▼▼▼
(** X9. [rotate_left] at a node with a real right child keeps the in-order
    sequence of nodes and payloads: the right child becomes the parent of
    the node, the node becomes its left child and takes the child's former
    left subtree as right subtree. *)
Theorem rotate_left_keeps_sequence st (t : @tree T) (x : N) :
  Full st t → x ∈ nodes t → is_real st (rightChild (node_at st x)) = true →
  ∃ t', Full (rotate_left st x) t' ∧ items t' = items t
    ∧ parent (node_at (rotate_left st x) x) = rightChild (node_at st x)
    ∧ leftChild (node_at (rotate_left st x) (rightChild (node_at st x))) = x
    ∧ rightChild (node_at (rotate_left st x) x)
      = leftChild (node_at st (rightChild (node_at st x))).
Proof.
  intros HF Hx Hreal.
  destruct (nodes_focus _ _ Hx) as (C & c & a & v & r & Et).
  pose proof HF as (HR & _).
  assert (RepX st [] C (Tn c a x v r)) as H0
    by (apply Rep_unplug; rewrite <- Et; exact HR).
  pose proof (rz_sub H0) as Hs. cbn [rep] in Hs. destruct Hs as (Hxc & _ & Hr).
  rewrite (node_at_cell _ _ _ Hxc) in *. cbn [rightChild] in *.
  rewrite (rootp_real st x r (rz_nil H0) Hr) in Hreal.
  destruct r as [|c' b y w d]; [done|].
  cbn [rep] in Hr. destruct Hr as (Hyc & _ & _).
  cbn [rootp]. rewrite (node_at_cell _ _ _ Hyc). cbn [leftChild].
  destruct (rotate_left_spec H0) as [R1 SF].
  pose proof (rz_sub R1) as Hs. cbn [rep rootp] in Hs.
  destruct Hs as (Hyc' & (Hxc' & _ & _) & _).
  exists (plug C (Tn c' (Tn c a x v b) y w d)).
  assert (items (plug C (Tn c' (Tn c a x v b) y w d)) = items t) as Hit.
  { rewrite Et. apply items_plug_eq. cbn [items]. by rewrite <- !app_assoc. }
  split; [apply (Full_same_frame st t _ _ HF (RepZ_plug R1) SF Hit)|].
  split; [done|].
  rewrite (node_at_cell _ _ _ Hxc'), (node_at_cell _ _ _ Hyc').
  cbn [parent leftChild rightChild]. by rewrite (proj1 SF).
Qed.

(** X10. [rotate_right] at a node with a real left child keeps the
    in-order sequence of nodes and payloads: the left child becomes the
    parent of the node, the node becomes its right child and takes the
    child's former right subtree as left subtree. *)
Theorem rotate_right_keeps_sequence st (t : @tree T) (x : N) :
  Full st t → x ∈ nodes t → is_real st (leftChild (node_at st x)) = true →
  ∃ t', Full (rotate_right st x) t' ∧ items t' = items t
    ∧ parent (node_at (rotate_right st x) x) = leftChild (node_at st x)
    ∧ rightChild (node_at (rotate_right st x) (leftChild (node_at st x))) = x
    ∧ leftChild (node_at (rotate_right st x) x)
      = rightChild (node_at st (leftChild (node_at st x))).
Proof.
  intros HF Hx Hreal.
  destruct (nodes_focus _ _ Hx) as (C & c & l & v & r & Et).
  pose proof HF as (HR & _).
  assert (RepX st [] C (Tn c l x v r)) as H0
    by (apply Rep_unplug; rewrite <- Et; exact HR).
  pose proof (rz_sub H0) as Hs. cbn [rep] in Hs. destruct Hs as (Hxc & Hl & _).
  rewrite (node_at_cell _ _ _ Hxc) in *. cbn [leftChild] in *.
  rewrite (rootp_real st x l (rz_nil H0) Hl) in Hreal.
  destruct l as [|c' a y w b]; [done|].
  cbn [rep] in Hl. destruct Hl as (Hyc & _ & _).
  cbn [rootp]. rewrite (node_at_cell _ _ _ Hyc). cbn [rightChild].
  destruct (rotate_right_spec H0) as [R1 SF].
  pose proof (rz_sub R1) as Hs. cbn [rep rootp] in Hs.
  destruct Hs as (Hyc' & _ & (Hxc' & _ & _)).
  eexists (plug C _).
  split; [apply (Full_same_frame st t _ _ HF (RepZ_plug R1) SF)|].
  { rewrite Et. apply items_plug_eq. cbn [items]. by rewrite <- !app_assoc. }
  split.
  { rewrite Et. apply items_plug_eq. cbn [items]. by rewrite <- !app_assoc. }
  rewrite (node_at_cell _ _ _ Hxc'), (node_at_cell _ _ _ Hyc').
  cbn [parent leftChild rightChild]. by rewrite (proj1 SF).
Qed.

(** X11. [clear()] releases every node: it returns, the allocator is left
    with the sentinel alone, whose cell is as it was, [size()] is 0,
    [empty()] holds, the root is the sentinel, and [get_begin()] equals
    [get_end()].  On an already empty tree it changes nothing. *)
Theorem clear_releases_every_node st (t : @tree T) (fuel : nat) :
  Full st t → (tsize t < fuel)%nat →
  ∃ st', clear fuel st NULL = Some st'
    ∧ dom (heap st') = {[_nil st]} ∧ _nil st' = _nil st
    ∧ size st' = 0 ∧ empty st' = true ∧ _root st' = _nil st'
    ∧ get_begin fuel st' = Some (get_end st')
    ∧ heap st' !! _nil st = heap st !! _nil st
    ∧ (size st = 0 → st' = st).
Proof.
  intros HF Hf.
  destruct (clear_all st t fuel HF Hf) as (st' & Hrun & HF' & Hn & Hd & Hcell & He).
  exists st'. split; [done|]. split; [done|]. split; [done|].
  pose proof (Full_tsize _ _ HF') as Hs. cbn in Hs.
  split; [done|]. split; [unfold empty; by rewrite Hs|].
  pose proof (rz_root (proj1 HF')) as Hroot. cbn [plug rootp] in Hroot.
  split; [done|]. split.
  { rewrite (get_begin_spec st' E fuel (proj1 HF')); [done|]. cbn. lia. }
  split; [done|].
  unfold size. rewrite (Full_tsize _ _ HF). intros Hz. apply He.
  destruct t as [|c l x v r]; [done|]. rewrite tsize_Tn in Hz. lia.
Qed.

(** X12. [copy(x)] (what [operator=] runs) replaces the content of the
    tree object by the content of [x]: for a tree [x] with strictly
    increasing payloads it returns, and the result is a red-black tree with
    the same payloads in the same order and the same [size()]. *)
Theorem copy_reproduces_payloads comp st (t : @tree T) x (tx : @tree T)
    (fuel : nat) :
  (∀ a b c, comp a b = true → comp b c = true → comp a c = true) →
  (∀ a, comp a a = false) →
  Full st t → Full x tx → ordered comp tx →
  (tsize t < fuel)%nat → (2 * tsize tx + 3 ≤ fuel)%nat →
  ∃ st' t', copy comp fuel st x = Some st'
    ∧ Full st' t' ∧ rbt t'
    ∧ payloads t' = payloads tx ∧ size st' = size x.
Proof.
  intros Htr Hirr HF HFx Ho Hf Hfx.
  destruct (copy_all comp Htr Hirr st t x tx fuel HF HFx Ho Hf Hfx)
    as (st' & t' & Hrun & HF' & Hrb' & _ & Hp).
  exists st', t'. repeat (split; [done|]).
  unfold size. rewrite (Full_tsize _ _ HF'), (Full_tsize _ _ HFx).
  by rewrite <- !tsize_payloads, Hp.
Qed.

(** X13. In a tree with strictly increasing payloads [get_begin()] is the
    node of the least payload and [get_max_value_node()] the node of the
    greatest: on a tree that is not empty they return the first and the
    last node of the in-order sequence, each holds its payload, and every
    other stored payload goes after the first and before the second.  On
    an empty tree both return the sentinel. *)
Theorem begin_is_least_and_max_is_greatest comp st (t : @tree T) (fuel : nat) :
  Full st t → ordered comp t → (tsize t < fuel)%nat →
  ∃ b m, get_begin fuel st = Some b ∧ get_max_value_node fuel st = Some m
    ∧ (size st = 0 → b = get_end st ∧ m = get_end st)
    ∧ (size st ≠ 0 →
         ∃ vb vm rest front,
           items t = (b, vb) :: rest ∧ items t = front ++ [(m, vm)]
           ∧ value (node_at st b) = Some vb
           ∧ value (node_at st m) = Some vm
           ∧ (∀ y w, (y, w) ∈ items t → y ≠ b → comp vb w = true)
           ∧ (∀ y w, (y, w) ∈ items t → y ≠ m → comp w vm = true))
    ∧ (∀ vb y w, value (node_at st b) = Some vb → (y, w) ∈ items t → y ≠ b →
         comp vb w = true)
    ∧ (∀ vm y w, value (node_at st m) = Some vm → (y, w) ∈ items t → y ≠ m →
         comp w vm = true).
Proof.
  intros HF Ho Hf. pose proof HF as (HR & _).
  pose proof (rz_root HR) as Hroot. cbn [plug] in Hroot.
  exists (first_node (_nil st) (items t)), (tmax (_nil st) t).
  split; [by apply get_begin_spec|]. split.
  { unfold get_max_value_node. rewrite Hroot.
    apply (rightmost_spec st _ t fuel (rz_nil HR) (rz_sub HR) Hf). }
  assert (∀ b v rest y w, items t = (b, v) :: rest → (y, w) ∈ items t →
            y ≠ b → comp v w = true) as Hleast.
  { intros b v rest y w Hit Hin Hy. rewrite Hit in Hin.
    apply elem_of_cons in Hin as [[= -> ->]|Hin]; [done|].
    apply (first_least comp t b v rest Ho Hit _ Hin). }
  assert (∀ m v front y w, items t = front ++ [(m, v)] → (y, w) ∈ items t →
            y ≠ m → comp w v = true) as Hgreatest.
  { intros m v front y w Hit Hin Hy. rewrite Hit in Hin.
    apply elem_of_app in Hin as [Hin|Hin].
    - apply (last_greatest comp t _ v front Ho Hit _ Hin).
    - apply elem_of_cons in Hin as [[= -> ->]|Hin]; [done|].
      by apply elem_of_nil in Hin. }
  unfold size. rewrite (Full_tsize _ _ HF).
  split; [|split; [|split]].
  - intros Hz. destruct t as [|c l x v r]; [done|]. rewrite tsize_Tn in Hz. lia.
  - intros Hz. assert (t ≠ E) as Hne by (by intros ->).
    destruct (tmax_last (_nil st) t Hne) as (front & vm & Hlast).
    assert (∃ b vb rest, items t = (b, vb) :: rest) as (b & vb & rest & Hit).
    { destruct (items t) as [|[b vb] rest]; [by destruct front|eauto]. }
    assert (first_node (_nil st) (items t) = b) as -> by (by rewrite Hit).
    exists vb, vm, rest, front.
    split; [done|]. split; [done|].
    assert ((b, vb) ∈ items t) as Hb by (rewrite Hit; by left).
    assert ((tmax (_nil st) t, vm) ∈ items t) as Hm.
    { rewrite Hlast, elem_of_app, elem_of_cons. auto. }
    split; [apply (Rep_value st t b vb HR Hb)|].
    split; [apply (Rep_value st t _ vm HR Hm)|].
    split.
    + intros y w Hin Hy. apply (Hleast b vb rest y w Hit Hin Hy).
    + intros y w Hin Hy. apply (Hgreatest _ vm front y w Hlast Hin Hy).
  - intros vb y w Hvb Hin Hy.
    assert (∃ b v rest, items t = (b, v) :: rest) as (b & v & rest & Hit).
    { destruct (items t) as [|[b v] rest]; [by apply elem_of_nil in Hin|eauto]. }
    assert (first_node (_nil st) (items t) = b) as Hfb by (by rewrite Hit).
    rewrite Hfb in Hvb, Hy.
    assert ((b, v) ∈ items t) as Hb by (rewrite Hit; by left).
    destruct (Rep_value st t b v HR Hb) as [_ Hv].
    assert (vb = v) as -> by congruence.
    apply (Hleast b v rest y w Hit Hin Hy).
  - intros vm y w Hvm Hin Hy.
    assert (t ≠ E) as Hne by (intros ->; by apply elem_of_nil in Hin).
    destruct (tmax_last (_nil st) t Hne) as (k & v & Hit).
    assert ((tmax (_nil st) t, v) ∈ items t) as Hm.
    { rewrite Hit, elem_of_app, elem_of_cons. auto. }
    destruct (Rep_value st t _ v HR Hm) as [_ Hv].
    assert (vm = v) as -> by congruence.
    apply (Hgreatest _ v k y w Hit Hin Hy).
Qed.

(** X14. Every tree object that [insert] calls without a position hint
    and [erase] calls produce from the empty tree holds a red-black tree
    whose in-order payloads increase strictly. *)
Theorem built_trees_are_ordered comp st :
  (∀ a b c, comp a b = true → comp b c = true → comp a c = true) →
  Built comp st →
  ∃ t, Full st t ∧ rbt t ∧ ordered comp t.
Proof. intros Htr HB. by apply Built_sound. Qed.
▲▲▲
* PROBLEM DETAILS:
Your response should be the lines above from the first to the one containing "rightChild (node_at (rotate_left st x) x)", inclusive, each given exactly.

* SOLUTION:
(** X9. [rotate_left] at a node with a real right child keeps the in-order
    sequence of nodes and payloads: the right child becomes the parent of
    the node, the node becomes its left child and takes the child's former
    left subtree as right subtree. *)
Theorem rotate_left_keeps_sequence st (t : @tree T) (x : N) :
  Full st t → x ∈ nodes t → is_real st (rightChild (node_at st x)) = true →
  ∃ t', Full (rotate_left st x) t' ∧ items t' = items t
    ∧ parent (node_at (rotate_left st x) x) = rightChild (node_at st x)
    ∧ leftChild (node_at (rotate_left st x) (rightChild (node_at st x))) = x
    ∧ rightChild (node_at (rotate_left st x) x)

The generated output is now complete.